Apart from the impact this had on the New York City mayoral race—Weiner lost the lead in the Democratic Party primary and eventually came in last—the scandal proved to be a serious embarrassment to the Clintons.
“In a sense,” reported
New York
magazine, “the Weiner scandal is a ghost of Clintonworld past, summoning sordid images of unruly appetites and bimbo eruptions, exactly the sort of thing that needs to be walled off and excised in a 2016 campaign.”
And that wasn’t the end of the Abedin-Weiner scandal. Politico revealed that Hillary had set up a lucrative sweetheart deal for Huma. She arranged for Huma to work part-time at the State Department while pulling down paychecks at Doug Band’s company, Teneo, and at the Clinton Foundation. Questioned by reporters, Abedin denied that she had provided any inside government information gained from her State Department job to her private employers. But the matter left a bad taste in the mouths of many people and resurrected memories of the Clintons’ dubious financial dealings.
During this time, there was speculation in the media that Hillary had given Huma an ultimatum, demanding that she dump her husband if she wanted to stay on good terms with the Clintons. But Hillary, who had pulled through the Whitewater and
commodity-trading imbroglios, wasn’t so easily scandalized; in fact, she didn’t think either Anthony Weiner or Huma Abedin had done anything seriously wrong.

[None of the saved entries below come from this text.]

(** C9: [CommitFlags] touches an entry of [KubeFlags] only under the
    name of a Kubernetes flag that the user changed, or under [context]
    when the global context flag was changed; started from an empty map,
    every entry it holds afterwards is one of those. *)
Theorem CommitFlags_KubeFlags_only_changed
    (cr : daemon.Request) (cmd : daemon.Command) (k : string) :
  let cr' := (Commit cr cmd).1.2 in
  (~ readings.changed_kube_flag cr k ->
   ~ readings.changed_global_context cmd k ->
   daemon.KubeFlags cr' !! k = daemon.KubeFlags cr !! k) /\
  (daemon.KubeFlags cr = ∅ ->
   is_Some (daemon.KubeFlags cr' !! k) ->
   readings.changed_kube_flag cr k \/ readings.changed_global_context cmd k).
Proof.
  intros cr'. subst cr'.
  destruct (CommitFlags_request cr cmd) as [-> _].
  rewrite setGlobalConnectFlags_KubeFlags, addKubeconfigEnv_KubeFlags.
  split.
  - intros Hkube Hglobal.
    assert (Hloop :
      daemon.KubeFlags
        (pflag.VisitAll (daemon.kubeFlagSet cr) (daemon.commit_flag AsCSV) cr) !! k =
      daemon.KubeFlags cr !! k).
    { apply VisitAll_commit_flag_unchanged. intros f Hf Hname.
      destruct (pflag.Changed f) eqn:Hc; [|done].
      exfalso. apply Hkube. by exists f. }
    destruct (daemon.Flag cmd global.FlagContext) as [f|] eqn:Hflag; [|done].
    destruct (pflag.Changed f) eqn:Hc; [|done].
    rewrite lookup_insert_ne; [done|].
    intros Hk. apply Hglobal. split; [done|]. by exists f.
  - intros Hempty Hk.
    assert (Hloop :
      is_Some (daemon.KubeFlags
        (pflag.VisitAll (daemon.kubeFlagSet cr) (daemon.commit_flag AsCSV) cr) !! k) ->
      readings.changed_kube_flag cr k).
    { intros Hin. apply VisitAll_commit_flag_inserted in Hin as [Hin|Hin]; [|done].
      rewrite Hempty, lookup_empty in Hin. by destruct Hin. }
    destruct (daemon.Flag cmd global.FlagContext) as [f|] eqn:Hflag; [|by left; auto].
    destruct (pflag.Changed f) eqn:Hc; [|by left; auto].
    destruct (decide (global.FlagContext = k)) as [Heq|Hne].
    + right. split; [done|]. by exists f.
    + rewrite lookup_insert_ne in Hk by done. left; auto.
Qed.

“Those stories made me look as though I was trying to force Huma to dump the father of her newborn child,” Hillary said, according to the friend who attended the July dinner in New York. “In my eyes, the guy isn’t guilty of a crime sufficient to take his son away from him and to deprive the little boy of having an intact family. I want Huma and Tony to work out their problems, and I think they will. If I become president, I’d love Tony and Huma to be part of my administration.”
Hillary’s passing reference to her future administration seemed to set Bill off on a new train of thought: the dimming prospects of working out a deal with Barack Obama.
“The guy really hates us,” Bill said. “As lovable as we are, he hates Hillary and me with a passion. I just don’t get it.”
Talking about Obama always gave Bill Clinton agita. Tonight he was particularly upset over a White House luncheon Hillary had recently attended. Obama had delivered the invitation personally when he ran into Hillary at the dedication of the George W. Bush Presidential Library at Southern Methodist University in Dallas. “Just the two of us,” Obama had said, meaning that Bill was not invited. When Hillary inquired if there was something in particular that Obama wanted to discuss, he laughed and said, “No, just social. I miss ya.”